[Task details]
In the entries below, which lines run from the one containing "if decide (pepper" to the one containing "EncodeToString salt +:+"? Copy exactly those lines, ends included, and no others.

[Data records]
::::::::::

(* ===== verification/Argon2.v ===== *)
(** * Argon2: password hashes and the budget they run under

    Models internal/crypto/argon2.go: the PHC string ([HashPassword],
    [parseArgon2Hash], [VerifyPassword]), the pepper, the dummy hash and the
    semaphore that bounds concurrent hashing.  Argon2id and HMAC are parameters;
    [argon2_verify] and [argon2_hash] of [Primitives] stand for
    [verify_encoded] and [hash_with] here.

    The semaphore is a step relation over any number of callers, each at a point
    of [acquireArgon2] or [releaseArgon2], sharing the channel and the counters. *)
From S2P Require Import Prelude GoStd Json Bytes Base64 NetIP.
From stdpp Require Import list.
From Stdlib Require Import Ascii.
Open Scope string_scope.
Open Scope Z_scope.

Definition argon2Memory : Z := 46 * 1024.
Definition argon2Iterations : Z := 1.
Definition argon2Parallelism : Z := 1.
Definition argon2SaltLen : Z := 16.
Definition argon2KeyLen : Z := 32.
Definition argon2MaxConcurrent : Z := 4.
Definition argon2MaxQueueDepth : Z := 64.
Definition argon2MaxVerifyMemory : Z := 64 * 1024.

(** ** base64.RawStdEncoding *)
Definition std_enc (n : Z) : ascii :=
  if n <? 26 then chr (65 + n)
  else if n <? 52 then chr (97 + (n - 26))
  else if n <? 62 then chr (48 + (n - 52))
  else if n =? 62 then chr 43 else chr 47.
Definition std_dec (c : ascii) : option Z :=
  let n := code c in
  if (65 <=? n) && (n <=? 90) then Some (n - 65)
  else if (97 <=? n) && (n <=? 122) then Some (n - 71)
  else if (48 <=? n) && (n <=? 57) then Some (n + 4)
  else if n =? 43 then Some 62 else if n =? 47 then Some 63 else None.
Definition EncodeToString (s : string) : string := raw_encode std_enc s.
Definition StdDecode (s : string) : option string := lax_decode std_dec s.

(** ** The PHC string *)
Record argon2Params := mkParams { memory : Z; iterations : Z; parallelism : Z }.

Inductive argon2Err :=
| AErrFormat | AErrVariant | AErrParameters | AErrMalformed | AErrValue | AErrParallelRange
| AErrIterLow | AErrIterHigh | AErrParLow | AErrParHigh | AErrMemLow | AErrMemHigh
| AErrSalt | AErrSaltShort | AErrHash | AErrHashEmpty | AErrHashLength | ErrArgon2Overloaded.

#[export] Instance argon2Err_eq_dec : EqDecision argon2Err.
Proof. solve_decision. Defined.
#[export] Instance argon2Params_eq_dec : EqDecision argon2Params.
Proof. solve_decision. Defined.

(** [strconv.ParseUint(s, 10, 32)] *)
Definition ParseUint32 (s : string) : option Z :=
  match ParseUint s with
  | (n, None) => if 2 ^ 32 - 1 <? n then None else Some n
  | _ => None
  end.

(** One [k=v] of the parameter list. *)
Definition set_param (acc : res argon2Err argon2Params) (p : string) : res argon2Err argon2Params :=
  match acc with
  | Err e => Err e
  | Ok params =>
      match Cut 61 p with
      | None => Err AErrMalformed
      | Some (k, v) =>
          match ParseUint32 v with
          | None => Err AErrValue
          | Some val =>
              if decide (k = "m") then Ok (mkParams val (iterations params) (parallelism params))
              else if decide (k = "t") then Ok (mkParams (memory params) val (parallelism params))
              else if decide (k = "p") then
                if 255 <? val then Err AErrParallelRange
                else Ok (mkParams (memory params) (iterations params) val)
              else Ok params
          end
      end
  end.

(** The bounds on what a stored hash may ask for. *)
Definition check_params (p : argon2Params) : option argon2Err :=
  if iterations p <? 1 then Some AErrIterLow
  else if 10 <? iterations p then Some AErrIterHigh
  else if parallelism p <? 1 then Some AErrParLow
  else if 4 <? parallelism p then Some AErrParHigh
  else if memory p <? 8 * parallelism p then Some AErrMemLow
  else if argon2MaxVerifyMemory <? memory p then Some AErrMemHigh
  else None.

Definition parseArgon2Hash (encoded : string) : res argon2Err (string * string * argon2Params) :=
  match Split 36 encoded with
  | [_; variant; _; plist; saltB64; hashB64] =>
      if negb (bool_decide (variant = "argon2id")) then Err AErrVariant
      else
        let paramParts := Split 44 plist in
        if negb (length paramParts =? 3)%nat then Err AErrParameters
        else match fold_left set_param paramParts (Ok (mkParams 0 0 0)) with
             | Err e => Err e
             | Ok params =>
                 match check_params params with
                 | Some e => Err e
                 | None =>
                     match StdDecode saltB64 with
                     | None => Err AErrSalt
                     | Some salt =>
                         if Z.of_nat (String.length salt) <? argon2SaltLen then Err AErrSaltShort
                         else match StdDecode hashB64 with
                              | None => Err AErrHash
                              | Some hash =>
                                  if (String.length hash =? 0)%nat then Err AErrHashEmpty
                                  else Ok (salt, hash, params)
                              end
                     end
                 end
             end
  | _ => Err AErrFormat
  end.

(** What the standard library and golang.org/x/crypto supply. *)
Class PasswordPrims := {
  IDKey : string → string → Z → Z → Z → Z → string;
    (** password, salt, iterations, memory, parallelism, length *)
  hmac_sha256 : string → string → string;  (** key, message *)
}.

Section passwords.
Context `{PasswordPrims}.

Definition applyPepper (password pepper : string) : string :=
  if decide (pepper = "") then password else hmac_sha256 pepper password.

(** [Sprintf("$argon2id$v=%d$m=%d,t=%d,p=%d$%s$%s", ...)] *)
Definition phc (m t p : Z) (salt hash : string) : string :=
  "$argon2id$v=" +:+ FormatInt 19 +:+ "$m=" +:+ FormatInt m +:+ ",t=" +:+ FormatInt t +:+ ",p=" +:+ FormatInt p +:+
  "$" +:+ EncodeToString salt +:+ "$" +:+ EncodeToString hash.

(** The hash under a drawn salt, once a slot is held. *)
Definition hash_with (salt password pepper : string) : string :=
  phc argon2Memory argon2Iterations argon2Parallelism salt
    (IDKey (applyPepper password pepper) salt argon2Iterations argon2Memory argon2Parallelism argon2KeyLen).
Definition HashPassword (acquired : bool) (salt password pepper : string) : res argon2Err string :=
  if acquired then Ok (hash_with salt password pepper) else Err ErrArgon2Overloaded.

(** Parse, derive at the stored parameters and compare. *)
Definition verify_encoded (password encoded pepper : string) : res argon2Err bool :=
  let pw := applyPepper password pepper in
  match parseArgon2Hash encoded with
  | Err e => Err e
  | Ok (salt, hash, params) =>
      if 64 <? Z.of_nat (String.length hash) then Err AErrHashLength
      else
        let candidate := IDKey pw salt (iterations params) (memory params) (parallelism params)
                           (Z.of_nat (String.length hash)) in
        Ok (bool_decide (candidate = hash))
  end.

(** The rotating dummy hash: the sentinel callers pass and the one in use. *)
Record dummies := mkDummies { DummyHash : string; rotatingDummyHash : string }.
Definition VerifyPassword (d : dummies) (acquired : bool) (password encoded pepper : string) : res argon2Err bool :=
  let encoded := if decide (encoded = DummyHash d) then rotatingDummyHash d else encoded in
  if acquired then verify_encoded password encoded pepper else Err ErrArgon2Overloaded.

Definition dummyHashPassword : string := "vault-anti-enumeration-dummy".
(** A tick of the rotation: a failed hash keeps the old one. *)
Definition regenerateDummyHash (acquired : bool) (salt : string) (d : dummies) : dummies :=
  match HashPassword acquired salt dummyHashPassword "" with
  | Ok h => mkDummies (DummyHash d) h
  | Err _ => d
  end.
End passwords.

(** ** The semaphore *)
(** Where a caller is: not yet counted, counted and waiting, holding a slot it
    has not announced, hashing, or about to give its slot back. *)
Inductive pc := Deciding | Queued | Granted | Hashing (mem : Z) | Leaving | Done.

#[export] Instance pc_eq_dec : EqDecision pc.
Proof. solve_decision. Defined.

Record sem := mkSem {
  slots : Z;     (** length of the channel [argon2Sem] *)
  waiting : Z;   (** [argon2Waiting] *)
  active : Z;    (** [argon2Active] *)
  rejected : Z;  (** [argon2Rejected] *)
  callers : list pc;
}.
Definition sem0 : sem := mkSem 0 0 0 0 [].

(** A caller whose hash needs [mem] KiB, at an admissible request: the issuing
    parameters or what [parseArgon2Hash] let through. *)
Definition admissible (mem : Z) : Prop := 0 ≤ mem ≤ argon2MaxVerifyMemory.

::::::::::

[Task answer]
  if decide (pepper = "") then password else hmac_sha256 pepper password.

(** [Sprintf("$argon2id$v=%d$m=%d,t=%d,p=%d$%s$%s", ...)] *)
Definition phc (m t p : Z) (salt hash : string) : string :=
  "$argon2id$v=" +:+ FormatInt 19 +:+ "$m=" +:+ FormatInt m +:+ ",t=" +:+ FormatInt t +:+ ",p=" +:+ FormatInt p +:+
  "$" +:+ EncodeToString salt +:+ "$" +:+ EncodeToString hash.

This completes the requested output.